What is clear is there is no shortage of research in this area of medicine. And while the options for women struggling to get pregnant are rapidly advancing, there is no magic solution to 'fix' infertility arriving any time soon.
The key message experts want women to keep in mind over the next 10 years? For all the artificial intelligence, research and knowledge we have at our fingertips, it's the same as it's been for the past decade.
"Don't leave starting a family too late, and if you are going to defer having kids, look into the options," says Dr Murray. "I think that sort of message will help improve options for future generations."
Egg freezing has the potential to be a game-changer for many Kiwi women – and Fertility Associates is at the fore-front of making it a viable option in New Zealand.
Over the past 18 months thetreatment specialists have been running a trial to establish the effectiveness of the procedure. Eggs from eight donors were frozen and thawed, which resulted in pregnancies in seven women, and so far two healthy babies have been born.
"It shows us that our egg freezing process on donor eggs works really well, and allows us to feel more confident when advising people who want to preserve their fertility," explains scientific director Dr Dean Morbeck.
The process involves all the steps of an IVF cycle, and regulations allow the storage of eggs for up to a decade, making it a good option for younger people who want help preserving their fertility until they are ready to start a family.

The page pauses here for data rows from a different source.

(** * MARC Record Tool: scraping parsers, filename deriver, endpoint
      validation and the catalogue search worker

    A shallow embedding of [utils.py], [cataloging_tab.py], [scrape_tab.py]
    and [search_tab.py].

    Conventions of the embedding.
    - A Python [str] is a [string]; a character is read as a code point in
      0..255, and the character classes below ([isspace], [isdigit], word
      characters, line boundaries) are those of Python on that range.
    - A call that can raise returns a [pyres]; [try ... except ValueError]
      is [try_except_ValueError].
    - BeautifulSoup, requests, pymarc's field validation, [str.format] and
      [urllib.parse.quote] are collaborators: the DOM they produce is a
      concrete tree ([Bs4]), the others are fields of [Collaborators];
      [urlparse] and [parse_qs] are fields of [StdLib].
    - What the interface shows (the log, dialogs, colours, buttons) is left
      out, except where a definition says otherwise. *)

From Stdlib Require Import Bool Arith ZArith Lia List Ascii String.
Import ListNotations.
Open Scope string_scope.
Open Scope list_scope.
Open Scope nat_scope.

(* ================================================================= *)
(** ** Python built-ins on [str] *)

Module Py.

Definition code (c : ascii) : nat := nat_of_ascii c.

Definition in_range (lo hi : nat) (c : ascii) : bool :=
  (lo <=? code c) && (code c <=? hi).

(** [str.isspace] on one character, which is also the regex class [\s]. *)
Definition isspace (c : ascii) : bool :=
  in_range 9 13 c || in_range 28 32 c || (code c =? 133) || (code c =? 160).

(** The ASCII decimal digits; the regex class [\d] on this range. *)
Definition isdecimal (c : ascii) : bool := in_range 48 57 c.

(** [str.isdigit] on one character: the decimal digits and the superscript
    digits of Latin-1, which [int] does not accept. *)
Definition isdigit_char (c : ascii) : bool :=
  isdecimal c || (code c =? 178) || (code c =? 179) || (code c =? 185).

Definition isupper (c : ascii) : bool :=
  in_range 65 90 c || (in_range 192 222 c && negb (code c =? 215)).

Definition lower_char (c : ascii) : ascii :=
  if isupper c then ascii_of_nat (code c + 32) else c.

(** The regex class [a-zA-Z0-9]. *)
Definition ascii_alnum (c : ascii) : bool :=
  in_range 97 122 c || in_range 65 90 c || in_range 48 57 c.
Lemma decodeRune_3 (a b c : Z) (t : string) :
  0 <= a <= 15 -> 0 <= b < 64 -> 0 <= c < 64 ->
  (a = 0 -> 32 <= b) -> (a = 13 -> b < 32) ->
  decodeRune (String (byte_of (224 + a)) (String (byte_of (128 + b))
             (String (byte_of (128 + c)) t)))
  = (4096 * a + 64 * b + c, 3%nat).
Proof.
  intros Ha Hb Hc Hlo Hhi. unfold decodeRune.
  rewrite !byte_val_of, !Z.mod_small by lia.
  replace (224 + a <? 128) with false by (symmetry; apply Z.ltb_ge; lia).
  rewrite first_3 by lia.
  replace ((128 + b <? (if a =? 0 then 160 else 128))
           || ((if a =? 13 then 159 else 191) <? 128 + b)) with false
    by (symmetry; apply orb_false_iff; split; apply Z.ltb_ge;
        split_tests; lia).
  unfold locb, hicb.
  replace ((128 + c <? 128) || (191 <? 128 + c)) with false
    by (symmetry; apply orb_false_iff; split; apply Z.ltb_ge; lia).
  cbn [Z.leb Z.compare Pos.compare Pos.compare_cont].
  unfold mask3, maskx. rewrite land_15, !land_63, shiftl_6, shiftl_12.
  replace ((224 + a) mod 16) with a by (Z.div_mod_to_equations; lia).
  replace ((128 + b) mod 64) with b by (Z.div_mod_to_equations; lia).
  replace ((128 + c) mod 64) with c by (Z.div_mod_to_equations; lia).
  rewrite (lor_shifted_low a) by lia.
  replace (a * 2 ^ 12 + b * 2 ^ 6) with ((a * 64 + b) * 2 ^ 6) by lia.
  rewrite lor_shifted_low by lia. f_equal. lia.
Qed.
(** C5 as stated fails: the K suffix is matched with its case, and an
    integer of 4301 digits is refused. *)
Lemma mileage_lower_k_is_zero :
  markup_mileage (chr "78k km") = Ok 0
  /\ subtitle_step 0 (VDict [("subtitle", VStr "78k km")]) = Ok 0
  /\ markup_mileage (chr "78k km") <> Ok 78000
  /\ markup_mileage (repeat "9"%char 4301 ++ chr " km") = Raise ValueError.
Proof.
  split; [done|]. split; [done|]. split; [done|].
  rewrite (markup_mileage_plain _ (repeat "9"%char 4301)).
  - assert (drop_commas (repeat "9"%char 4301) = repeat "9"%char 4301) as ->.
    { apply drop_commas_digits. split; [done|]. apply Forall_forall.
      by intros c ->%list_elem_of_In%repeat_spec. }
    unfold int_of_digits. by rewrite repeat_length.
  - apply search_none. intros d (pre & m & post & E & _ & Hm). simpl in Hm.
    inversion Hm as [| |? ? u v Hu Hv| | |]; subst. inversion Hu; subst.
    assert (In "K"%char (repeat "9"%char 4301 ++ chr " km")) as Hin.
    { rewrite E. apply in_or_app. right. apply in_or_app. right. by left. }
    apply in_app_or in Hin as [Hk%repeat_spec|Hin]; [discriminate|].
    simpl in Hin. by repeat destruct Hin as [Hin|Hin].
  - apply search_plain. exists [], (repeat "9"%char 4301 ++ chr " km").
    split; [done|]. split.
    + exists [" "%char], []. split; [done|]. split; [|by repeat constructor].
      exists (repeat "9"%char 4301), []. split; [by rewrite app_nil_r|].
      split; [|constructor]. split; [done|]. apply Forall_forall.
      by intros c ->%list_elem_of_In%repeat_spec.
    + intros p1 p2 g' Hp Hne. by destruct p1, p2.
Qed.
(** ** The image lines *)

Lemma set_primary_image_spec (obj : list (string * value)) (cars cars' : cars_dict) :
  set_primary_image obj cars = Ok cars' ->
  cars' = match primary_uri obj with
          | Some uri => <["ImageURL" := uri]> cars
          | None => cars
          end.
Proof.
  unfold set_primary_image, primary_uri, Py.has_key, Py.getitem, Py.py_in,
    Py.has_key. simpl.
  destruct (Py.dict_get "primary_listing_photo" obj) as [photo|]; simpl;
    [|congruence].
  destruct photo as [| | | | |l|items]; simpl; try discriminate.
  - destruct (contains _ _); simpl; [discriminate|congruence].
  - destruct (existsb _ _); simpl; [discriminate|congruence].
  - destruct (Py.dict_get "image" items) as [image|]; simpl; [|congruence].
    destruct image as [| | | | |l|items']; simpl; try discriminate.
    + destruct (contains _ _); simpl; [discriminate|congruence].
    + destruct (existsb _ _); simpl; [discriminate|congruence].
    + destruct (Py.dict_get "uri" items'); simpl; congruence.
Qed.
(** "Song A" enqueued with no client bound: it stays in [pending] through
    three turns of the loop and is started once client 0 is bound. *)
Lemma hold_on_disconnect_witness :
  voice_ready world_unbound_a = false
  ∧ pending (engine world_unbound_a) = [song_a]
  ∧ dequeuing world_unbound_a
  ∧ queue_size (Nat.iter 3 (resume always_spawns cleanup_clean) world_unbound_a) = 1
  ∧ started (Nat.iter 3 (resume always_spawns cleanup_clean) world_unbound_a) = []
  ∧ queue_size (resume always_spawns cleanup_clean
       (set_voice 0%nat
          (Nat.iter 3 (resume always_spawns cleanup_clean) world_unbound_a))) = 0
  ∧ started (resume always_spawns cleanup_clean
       (set_voice 0%nat
          (Nat.iter 3 (resume always_spawns cleanup_clean) world_unbound_a)))
    = [song_a].
Proof.
  assert (Hd : dequeuing world_unbound_a) by (left; reflexivity).
  destruct (hold_on_disconnect always_spawns cleanup_clean world_unbound_a
              song_a [] eq_refl eq_refl) as [_ H].
  destruct (H Hd 2%nat) as [(_ & Hq & _ & _ & Hs & _) Hplay].
  destruct (Hplay 0%nat eq_refl eq_refl eq_refl) as (_ & _ & Hq' & Hs' & _).
  split; [reflexivity |]. split; [reflexivity |]. split; [exact Hd |].
  split; [exact Hq |]. split; [exact Hs |]. split; [exact Hq' | exact Hs'].
Defined.

(** Skipping while "Song A" plays. *)
Lemma skip_current_spec_witness :
  voice (engine world_playing_a) = Some 0%nat
  ∧ Voice.is_playing (voices world_playing_a 0%nat) = true
  ∧ (skip_current world_playing_a).1 = true
  ∧ next (engine (skip_current world_playing_a).2) = true
  ∧ pending (engine (skip_current world_playing_a).2) = [song_b].
Proof.
  destruct (skip_current_spec world_playing_a) as (H1 & H2 & _ & H4 & _).
  assert (Hb : (skip_current world_playing_a).1 = true).
  { apply H1. exists 0%nat. split; reflexivity. }
  destruct (H2 0%nat eq_refl Hb) as (_ & _ & Hn).
  split; [reflexivity |]. split; [reflexivity |]. split; [exact Hb |].
  split; [exact Hn | exact H4].
Defined.

(** Skipping while "Song A" is paused. *)
Lemma skip_current_paused_witness :
  voice (engine world_paused_a) = Some 0%nat
  ∧ Voice.is_paused (voices world_paused_a 0%nat) = true
  ∧ skip_current world_paused_a = (false, world_paused_a).
Proof.
  split; [reflexivity |]. split; [reflexivity |].
  exact (proj1 (skip_current_paused world_paused_a 0%nat eq_refl) eq_refl).
Defined.

(** Clearing the queue while "Song A" plays. *)
Lemma clear_queue_frame_witness :
  loop_task (engine world_playing_a) = AwaitNext song_a
  ∧ next (engine world_playing_a) = false
  ∧ cleanup_clean song_a ≠ CleanupOtherError
  ∧ resume always_spawns cleanup_clean (clear_queue world_playing_a)
    = clear_queue world_playing_a
  ∧ current (engine (run_events always_spawns cleanup_clean
                       [TrackEnds 0%nat; Resume] (clear_queue world_playing_a)))
    = None.
Proof.
  assert (Hc : cleanup_clean song_a ≠ CleanupOtherError) by discriminate.
  destruct (clear_queue_frame always_spawns cleanup_clean world_playing_a)
    as (_ & H1 & H2).
  split; [reflexivity |]. split; [reflexivity |]. split; [exact Hc |].
  split.
  - exact (H1 song_a eq_refl eq_refl).
  - exact (proj1 (H2 song_a 0%nat eq_refl Hc)).
Defined.

(** The source of "Song A" was released before the loop cleans it up. *)
Lemma cleanup_already_released_tolerated_witness :
  loop_task (engine (apply_event always_spawns cleanup_released
                       (TrackEnds 0%nat) world_playing_a)) = AwaitNext song_a
  ∧ next (engine (apply_event always_spawns cleanup_released
                    (TrackEnds 0%nat) world_playing_a)) = true
  ∧ cleanup_released song_a = CleanupValueError
  ∧ loop_task (engine (resume always_spawns cleanup_released
                         (apply_event always_spawns cleanup_released
                            (TrackEnds 0%nat) world_playing_a)))
    ≠ Raised CleanupException.
Proof.
  split; [reflexivity |]. split; [reflexivity |]. split; [reflexivity |].
  exact (proj1 (proj2 (cleanup_already_released_tolerated
                         always_spawns cleanup_released
                         (apply_event always_spawns cleanup_released
                            (TrackEnds 0%nat) world_playing_a)
                         song_a eq_refl eq_refl (or_introl eq_refl)))).
Defined.

(** Cancelling while "Song A" plays. *)
Lemma cancel_terminates_loop_witness :
  suspended (loop_task (engine world_playing_a)) = true
  ∧ loop_task (engine (cancel world_playing_a)) = Returned
  ∧ resume always_spawns cleanup_clean (cancel world_playing_a)
    = cancel world_playing_a.
Proof.
  destruct (cancel_terminates_loop always_spawns cleanup_clean
              world_playing_a eq_refl) as (_ & H1 & H2 & _).
  split; [reflexivity |]. split; [exact H1 | exact (H2 1%nat)].
Defined.


(** Guilds 1 and 2. *)
Lemma get_player_idempotent_witness :
  players new_music !! 1 = None
  ∧ players (lookups [("ffmpeg", 1); ("ffmpeg", 2)] new_music) !! 1 = Some 0%nat
  ∧ players (lookups [("ffmpeg", 1); ("ffmpeg", 2)] new_music) !! 2 = Some 1%nat
  ∧ (get_player "ffmpeg" 1 new_music).1 = 0%nat
  ∧ 0%nat ≠ 1%nat.
Proof.
  destruct (get_player_idempotent "ffmpeg" "ffmpeg" 1 new_music)
    as (_ & _ & H3 & _ & H5).
  split; [reflexivity |]. split; [reflexivity |]. split; [reflexivity |].
  split.
  - exact (proj1 (H3 eq_refl)).
  - apply (H5 [("ffmpeg", 1); ("ffmpeg", 2)] 1 2 0%nat 1%nat);
      [reflexivity | reflexivity | discriminate].
Defined.

(** * Further properties of the engine *)

Section EngineInvariants.

Variable spawn_ok : Track -> bool.
Variable cleanup_of : Track -> CleanupResult.

Local Abbreviation begin_track := (begin_track spawn_ok).
Local Abbreviation wait_for_track := (wait_for_track spawn_ok).
Local Abbreviation loop_top := (loop_top spawn_ok).
Local Abbreviation after_playback := (after_playback spawn_ok cleanup_of).
Local Abbreviation settle := (settle spawn_ok cleanup_of).
Local Abbreviation resume := (resume spawn_ok cleanup_of).
Local Abbreviation apply_event := (apply_event spawn_ok cleanup_of).
Local Abbreviation run_events := (run_events spawn_ok cleanup_of).

(** ** The invariant of the loop *)

Lemma begin_track_loop_inv t w :
  current (engine w) = None → started w = cleaned w →
  loop_inv (begin_track t w).
Proof.
  intros Hc Hs. unfold begin_track.
  assert (Hback : loop_inv
            (at_point (AwaitSleep BACKOFF_SECONDS)
               (upd_engine (fun p => set_pending (t :: pending p) p) w)))
    by done.
  destruct (voice (engine w)) as [r|]; [| done].
  destruct (Voice.is_connected (voices w r)); [| done].
  destruct (spawn_ok t); [| by left].
  destruct (Voice.play _ t); [| by left].
  unfold loop_inv; simpl. by rewrite Hs.
Qed.

Lemma wait_for_track_loop_inv w :
  current (engine w) = None → started w = cleaned w →
  loop_inv (wait_for_track w).
Proof.
  intros Hc Hs. unfold wait_for_track.
  destruct (pending (engine w)) as [|t rest] eqn:Hp.
  - unfold loop_inv; simpl. by rewrite Hp.
  - by apply begin_track_loop_inv.
Qed.

Lemma after_playback_loop_inv t w :
  started w = cleaned w ++ [t] → loop_inv (after_playback t w).
Proof.
  intros Hs. unfold after_playback.
  destruct (cleanup_of t); try (by apply wait_for_track_loop_inv).
  by left.
Qed.

Lemma settle_loop_inv w : loop_inv w → loop_inv (settle w).
Proof.
  intros Hinv. unfold settle.
  destruct (loop_task (engine w)) eqn:Hl; try done.
  destruct (next (engine w)); [| done].
  unfold loop_inv in Hinv. rewrite Hl in Hinv.
  apply after_playback_loop_inv. tauto.
Qed.

Lemma resume_loop_inv w : loop_inv w → loop_inv (resume w).
Proof.
  intros Hinv. unfold resume.
  destruct (loop_task (engine w)) eqn:Hl; try done.
  - unfold loop_inv in Hinv. rewrite Hl in Hinv.
    apply wait_for_track_loop_inv; simpl; tauto.
  - destruct (queue_event (engine w)); [| done].
    unfold loop_inv in Hinv. rewrite Hl in Hinv.
    apply settle_loop_inv, wait_for_track_loop_inv; tauto.
  - unfold loop_inv in Hinv. rewrite Hl in Hinv.
    apply wait_for_track_loop_inv; simpl; tauto.
  - by apply settle_loop_inv.
Qed.

Lemma loop_inv_frame w w' :
  loop_task (engine w') = loop_task (engine w) →
  current (engine w') = current (engine w) →
  started w' = started w →
  cleaned w' = cleaned w →
  (loop_task (engine w) = AwaitQueue →
   queue_event (engine w') = false →
   pending (engine w') = []) →
  loop_inv w → loop_inv w'.
Proof.
  intros Hl Hc Hs Hcl Hq. unfold loop_inv. rewrite Hl, Hc, Hs, Hcl.
  destruct (loop_task (engine w)); try done.
  intros (H1 & H2 & _). auto.
Qed.
Lemma stop_timer_cleared props env c seen :
  seen ∉ [IDLE; STOPPING] ->
  timerRef (refs (stopRecordingOf props seen env c)) = None.
Proof.
  intros Hs. rewrite stopRecordingOf_run by done. cbv zeta.
  set (c3 := emitAudioData props [] _).
  assert (H3 : timerRef (refs c3) = None).
  { subst c3. by rewrite refs_emit, timer_stopTimer. }
  assert (St : stable (fun r => timerRef r = None)) by (by intros r Hr).
  pose proof (stable_stop_try _ env St c3 H3) as H4. cbv beta in H4.
  rewrite refs_stop_finally.
  assert (H5 : timerRef (refs (match (stop_try env c3).2 with
                               | Throw e => stop_catch e (stop_try env c3).1
                               | Ok _ => (stop_try env c3).1
                               end)) = None).
  { destruct ((stop_try env c3).2); [exact H4|].
    unfold stop_catch. by rewrite refs_dispatch. }
  destruct (truthy _); exact H5.
Qed.

Lemma stop_idle_noop props env c :
  appState (state c) = IDLE -> stopRecording props env c = c.
Proof.
  intros H. unfold stopRecording, stopRecordingOf. rewrite H.
  by rewrite bool_decide_eq_true_2 by set_solver.
Qed.

(** X9.  A stop always settles.  Called in any state but IDLE and
    STOPPING, and whatever the clean-up calls do, [stopRecording] leaves, at
    the next render, the state IDLE and the time 0, the timer stopped and the
    live buffer empty; a second [stopRecording] then changes nothing. *)
Theorem stop_always_settles (props : Props) (env : StopEnv) (c : Component) :
  appState (state c) ∉ [IDLE; STOPPING] ->
  let c' := render (stopRecording props env c) in
  appState (state c') = IDLE
  /\ recordingTime (state c') = 0
  /\ timerRef (refs c') = None
  /\ liveTranscriptRef (refs c') = []
  /\ stopRecording props env c' = c'.
Proof.
  intros Hs c'.
  destruct (stop_reaches_idle props env c _ Hs) as [H1 H2].
  fold (stopRecording props env c) in H1, H2. fold c' in H1, H2.
  split; [exact H1|]. split; [exact H2|].
  split; [|split].
  - subst c'. rewrite refs_render. by apply stop_timer_cleared.
  - subst c'. rewrite refs_render. unfold stopRecording.
    rewrite stopRecordingOf_run by done. apply live_stop_finally.
  - by apply stop_idle_noop.
Qed.

Lemma stop_always_settles_witness :
  let c' := render (stopRecording exampleProps rejectedSession recordingComponent) in
  appState (state c') = IDLE /\ timerRef (refs c') = None.
Proof.
  destruct (stop_always_settles exampleProps rejectedSession recordingComponent)
    as (H1 & _ & H3 & _).
  - vm_compute. intros H. repeat (apply elem_of_cons in H as [H|H]; [discriminate|]).
    by apply elem_of_nil in H.
  - split; [exact H1|exact H3].
Defined.

(** *** Captured frames *)

Lemma createBlob_streamed frame : Audio.createBlob frame = Ok (streamed frame).
Proof. apply createBlob_bytes. Qed.

Lemma onaudioprocess_run props frame c :
  onaudioprocess props frame c
  = let c2 := emitAudioData props frame
                (with_refs (fun r => set_recordedChunksRef
                                       (recordedChunksRef r ++ [frame]) r) c) in
    match sessionPromiseRef (refs c) with
    | Some _ => effect (SendRealtimeInput (streamed frame)) c2
    | None => c2
    end.
Proof.
  unfold onaudioprocess. rewrite createBlob_streamed. cbv zeta.
  by rewrite refs_emit, refs_with_refs.
Qed.

Lemma pending_onaudioprocess props frame r c :
  pending r (onaudioprocess props frame c) = pending r c.
Proof.
  rewrite onaudioprocess_run. cbv zeta.
  destruct (sessionPromiseRef _);
    by rewrite ?pending_effect, pending_emit, pending_with_refs.
Qed.

Lemma state_emit props frame c : state (emitAudioData props frame c) = state c.
Proof. unfold emitAudioData. by destruct (onAudioData props). Qed.

Lemma state_onaudioprocess props frame c :
  state (onaudioprocess props frame c) = state c.
Proof.
  rewrite onaudioprocess_run. cbv zeta.
  destruct (sessionPromiseRef _);
    by rewrite ?state_effect, state_emit, state_with_refs.
Qed.

Lemma refs_onaudioprocess props frame c :
  refs (onaudioprocess props frame c)
  = set_recordedChunksRef (recordedChunksRef (refs c) ++ [frame]) (refs c).
Proof.
  rewrite onaudioprocess_run. cbv zeta.
  by destruct (sessionPromiseRef _); rewrite ?refs_effect, refs_emit, refs_with_refs.
Qed.

Lemma trace_emit props frame c :
  trace (emitAudioData props frame c)
  = trace c ++ (if onAudioData props then [AudioData frame] else []).
Proof.
  unfold emitAudioData. destruct (onAudioData props); [done|by rewrite app_nil_r].
Qed.

Lemma trace_onaudioprocess props frame c :
  trace (onaudioprocess props frame c)
  = trace c
    ++ (if onAudioData props then [AudioData frame] else [])
    ++ match sessionPromiseRef (refs c) with
       | Some _ => [SendRealtimeInput (streamed frame)]
       | None => []
       end.
Proof.
  rewrite onaudioprocess_run. cbv zeta.
  destruct (sessionPromiseRef _);
    rewrite ?trace_effect, trace_emit, trace_with_refs, <- ?app_assoc;
    [done|by rewrite app_nil_r].
Qed.

(** What a run of frames leaves of the component: the state and the
    pending updates as they were, every ref but the frame list as it was. *)
Lemma capture_facts props frames : forall c,
  state (capture props frames c) = state c
  /\ (forall r, pending r (capture props frames c) = pending r c)
  /\ recordedChunksRef (refs (capture props frames c))
     = recordedChunksRef (refs c) ++ frames
  /\ sessionPromiseRef (refs (capture props frames c)) = sessionPromiseRef (refs c)
  /\ audioContextRef (refs (capture props frames c)) = audioContextRef (refs c)
  /\ trace (capture props frames c)
     = trace c
       ++ flat_map (fun frame =>
                      (if onAudioData props then [AudioData frame] else [])
                      ++ match sessionPromiseRef (refs c) with
                         | Some _ => [SendRealtimeInput (streamed frame)]
                         | None => []
                         end) frames.
Proof.
  induction frames as [|frame frames IH]; intros c.
  - cbn [capture foldl flat_map]. by rewrite !app_nil_r.
  - change (capture props (frame :: frames) c)
      with (capture props frames (onaudioprocess props frame c)).
    destruct (IH (onaudioprocess props frame c)) as (H1 & H2 & H3 & H4 & H5 & H6).
    rewrite H1, H3, H4, H5, H6.
    rewrite state_onaudioprocess, trace_onaudioprocess, refs_onaudioprocess.
    cbn [recordedChunksRef sessionPromiseRef audioContextRef set_recordedChunksRef
         flat_map].
    split; [done|]. split; [intros r; by rewrite H2, pending_onaudioprocess|].
    split; [by rewrite <- app_assoc|]. split; [done|]. split; [done|].
    by rewrite <- !app_assoc.
Qed.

Fertility Associates medical director Dr Andrew Murray (pictured) points out the process has a further advantage when it comes to New Zealand's drastic shortage of egg donors.
"Instead of having all her eggs used immediately, a single donor can actually freeze those eggs and potentially allocate them to more than one couple," Dr Murray says. "So that has the impact of increasing the availability of donor eggs as well."
Around 95% of eggs survive the freeze-thaw process, with approximately 40% reaching the stage when they can be implanted, although Dr Morbeck expects technology to improve these rates.
"In Sydney they have developed an automated freezing machine which has the potential to improve the way we freeze eggs so that hopefully there will be a higher success rate."
Infertility can be a rollercoaster ride, from exploring your options to the cost of treatment to finding a support group.
Some couples may be eligible for two rounds of publicly-funded treatment, but wait lists can be long and, given time is of the essence when it comes to fertility, couples may choose to go the private route.
Currently it costs around $10,000 for a cycle of IVF, and egg freezing – without storage and later embryo creation – is the same price. Fertility Associates undertakes both private and publicly funded treatment. They also provide free nurse consultations to help anyone seeking advice to get the help they need.
If you're going through treatment, or struggling with the emotional aspects of infertility, Fertility NZ can help. They offer support gatherings, workshops and contact groups throughout the country.